:: Task description ::
Report each line of the entries below that has the word "publicInputsHash" in it.

:: Data for review ::

(* ===== verification/VerifierPghr13.v ===== *)
(** * The PGHR13 verifier of alt-bn128 ([LibPairing.sol], [MixerPghr13AltBN128.sol])

    The pairing utilities, with their structures of points, and the mixer that uses them. *)

From Stdlib Require Import ZArith Lia Ascii String Strings.Byte.
From stdpp Require Import base tactics list gmap strings.
From S2P Require Import Prelude PyStr PyBytes PyFloat PyIO Hashes Constants MerkleTree Mimc Pairing ZkSnark Signing ContractTree ContractMixer VerifierAltBN128.

Local Open Scope Z_scope.

Import AbstractMerkleTree(Panic, require, usub).
Import AbstractMixer(word_at).

(** ** Pairing utilities *)

Module LibPairing.
Record G1Point : Type := mkG1Point { X : Z; Y : Z }.
Record G2Point : Type := mkG2Point { X0 : Z; X1 : Z; Y0 : Z; Y1 : Z }.

Definition _genG1 : G1Point := mkG1Point 1 2.
Definition _genG2 : G2Point := mkG2Point
  11559732032986387107991004021392285783925812861821192530917403151452391805634
  10857046999023057135944570762232829481370756359578518086990519993285655852781
  4082367875863433681332203403145435568316851327593401208105741076214120093531
  8495653923123431417604973247489272438418190587263600148770280649306958101930.

Definition q : Z := 21888242871839275222246405745257275088696311157297823662689037894645226208583.

Definition _negateG2 (p : G1Point) : G1Point :=
  if (X p =? 0) && (Y p =? 0) then mkG1Point 0 0 else mkG1Point (X p) (q - Y p mod q).

Section calls.
Context `{Precompiles}.

(** The words a call writes over a zeroed result. *)
Definition out_point (ws : list Z) : G1Point := mkG1Point (default 0 (ws !! 0%nat)) (default 0 (ws !! 1%nat)).

Definition _addG1 (p1 p2 : G1Point) : result G1Point :=
  match pc_add [X p1; Y p1; X p2; Y p2] with
  | Some r => Ok (out_point r)
  | None => Err (Exception "Call to the bn256Add precompiled failed (probably an out of gas error?)")
  end.

Definition _scalarMulG1 (p : G1Point) (s : Z) : result G1Point :=
  match pc_mul [X p; Y p; s] with
  | Some r => Ok (out_point r)
  | None => Err (Exception "Call to bn256ScalarMul failed (probably an out of gas error?)")
  end.

(** The words of one pair of the input. *)
Definition pair_words (p : G1Point * G2Point) : list Z :=
  [X p.1; Y p.1; X0 p.2; X1 p.2; Y0 p.2; Y1 p.2].

Definition _pairing (p1 : list G1Point) (p2 : list G2Point) : result bool :=
  _ ← require (bool_decide (length p1 = length p2))
        "Mismatch between the number of elements in G1 and elements in G2";
  match pc_pairing (zip p1 p2 ≫= pair_words) with
  | Some out => Ok (negb (default 0 (out !! 0%nat) =? 0))
  | None => Err (Exception "Call to the bn256Pairing precompiled failed (probably an out of gas error?)")
  end.

Definition _pairingProd2 (a1 : G1Point) (a2 : G2Point) (b1 : G1Point) (b2 : G2Point) : result bool :=
  _pairing [a1; b1] [a2; b2].
Definition _pairingProd3 (a1 : G1Point) (a2 : G2Point) (b1 : G1Point) (b2 : G2Point) (c1 : G1Point) (c2 : G2Point)
    : result bool :=
  _pairing [a1; b1; c1] [a2; b2; c2].
Definition _pairingProd4 (a1 : G1Point) (a2 : G2Point) (b1 : G1Point) (b2 : G2Point) (c1 : G1Point) (c2 : G2Point)
    (d1 : G1Point) (d2 : G2Point) : result bool :=
  _pairing [a1; b1; c1; d1] [a2; b2; c2; d2].
End calls.
End LibPairing.

(** ** PGHR13 over alt-bn128 *)

Module MixerPghr13AltBN128.
Import LibPairing.

Record VerifyingKey : Type := mkVerifyingKey {
  vk_A : G2Point; vk_B : G1Point; vk_C : G2Point; vk_gamma : G2Point; vk_gammaBeta1 : G1Point;
  vk_gammaBeta2 : G2Point; vk_Z : G2Point; vk_IC : list G1Point
}.

Record Proof : Type := mkProof {
  A : G1Point; A_p : G1Point; B : G2Point; B_p : G1Point; C : G1Point; C_p : G1Point; K : G1Point; H : G1Point
}.

Definition g1_at (ws : list Z) (i : Z) : result G1Point := x ← word_at ws i; y ← word_at ws (i + 1); Ok (mkG1Point x y).
Definition g2_at (ws : list Z) (i : Z) : result G2Point :=
  x0 ← word_at ws i; x1 ← word_at ws (i + 1); y0 ← word_at ws (i + 2); y1 ← word_at ws (i + 3);
  Ok (mkG2Point x0 x1 y0 y1).

(** The check of the constructor. *)
Definition check_vk (vk : list Z) : result unit := require (26 <=? zlen vk) "invalid vk length".

(** The loop [for (i = 24; i < vk_words; i += 2)] over the rest of the key; an odd word at
    the end is read out of bounds. *)
Fixpoint ic_points (ws : list Z) : result (list G1Point) :=
  match ws with
  | [] => Ok []
  | [_] => Err Panic
  | x :: y :: ws => l ← ic_points ws; Ok (mkG1Point x y :: l)
  end.

Definition decode_vk (_vk : list Z) : result VerifyingKey :=
  _ ← check_vk _vk;
  a ← g2_at _vk 0; b ← g1_at _vk 4; c ← g2_at _vk 6; gamma ← g2_at _vk 10;
  gammaBeta1 ← g1_at _vk 14; gammaBeta2 ← g2_at _vk 16; z ← g2_at _vk 20;
  ic ← ic_points (drop 24 _vk);
  Ok (mkVerifyingKey a b c gamma gammaBeta1 gammaBeta2 z ic).

Section verify.
Context `{Precompiles}.

(** The loop over the inputs, along [IC[1]], [IC[2]], ... *)
Fixpoint lin_loop (inputs : list Z) (ic : list G1Point) (vk_x : G1Point) : result G1Point :=
  match inputs, ic with
  | [], _ => Ok vk_x
  | x :: inputs, p :: ic => t ← _scalarMulG1 p x; vk_x ← _addG1 vk_x t; lin_loop inputs ic vk_x
  | _, [] => Err Panic
  end.

Definition _verify (_vk inputs : list Z) (proof : Proof) : result Z :=
  vk ← decode_vk _vk;
  _ ← require (zlen inputs + 1 =? zlen (vk_IC vk))
        "Using strong input consistency, and the input length differs from expected";
  vk_x ← lin_loop inputs (tail (vk_IC vk)) (mkG1Point 0 0);
  ic0 ← of_option Panic (vk_IC vk !! 0%nat);
  vk_x ← _addG1 vk_x ic0;
  ok ← _pairingProd2 (A proof) (vk_A vk) (_negateG2 (A_p proof)) _genG2;
  if negb ok then Ok 1 else
  ok ← _pairingProd2 (vk_B vk) (B proof) (_negateG2 (B_p proof)) _genG2;
  if negb ok then Ok 2 else
  ok ← _pairingProd2 (C proof) (vk_C vk) (_negateG2 (C_p proof)) _genG2;
  if negb ok then Ok 3 else
  ac ← _addG1 (A proof) (C proof);
  xac ← _addG1 vk_x ac;
  ok ← _pairingProd3 (K proof) (vk_gamma vk) (_negateG2 xac) (vk_gammaBeta2 vk)
         (_negateG2 (vk_gammaBeta1 vk)) (B proof);
  if negb ok then Ok 4 else
  xa ← _addG1 vk_x (A proof);
  ok ← _pairingProd3 xa (B proof) (_negateG2 (H proof)) (vk_Z vk) (_negateG2 (C proof)) _genG2;
  if negb ok then Ok 5 else Ok 0.

Definition _verifyZkProof (_vk proofData : list Z) (publicInputsHash : Z) : result bool :=
  let r := 21888242871839275222246405745257275088548364400416034343698204186575808495617 in
  a ← g1_at proofData 0; a_p ← g1_at proofData 2; b ← g2_at proofData 4; b_p ← g1_at proofData 8;
  c ← g1_at proofData 10; c_p ← g1_at proofData 12; h ← g1_at proofData 14; k ← g1_at proofData 16;
  _ ← require (publicInputsHash <? r) "Input is not is scalar field";
  verification_result ← _verify _vk [publicInputsHash] (mkProof a a_p b b_p c c_p k h);
  Ok (verification_result =? 0).
End verify.
End MixerPghr13AltBN128.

:: Answer to the exercise ::
Definition _verifyZkProof (_vk proofData : list Z) (publicInputsHash : Z) : result bool :=
  _ ← require (publicInputsHash <? r) "Input is not is scalar field";
  verification_result ← _verify _vk [publicInputsHash] (mkProof a a_p b b_p c c_p k h);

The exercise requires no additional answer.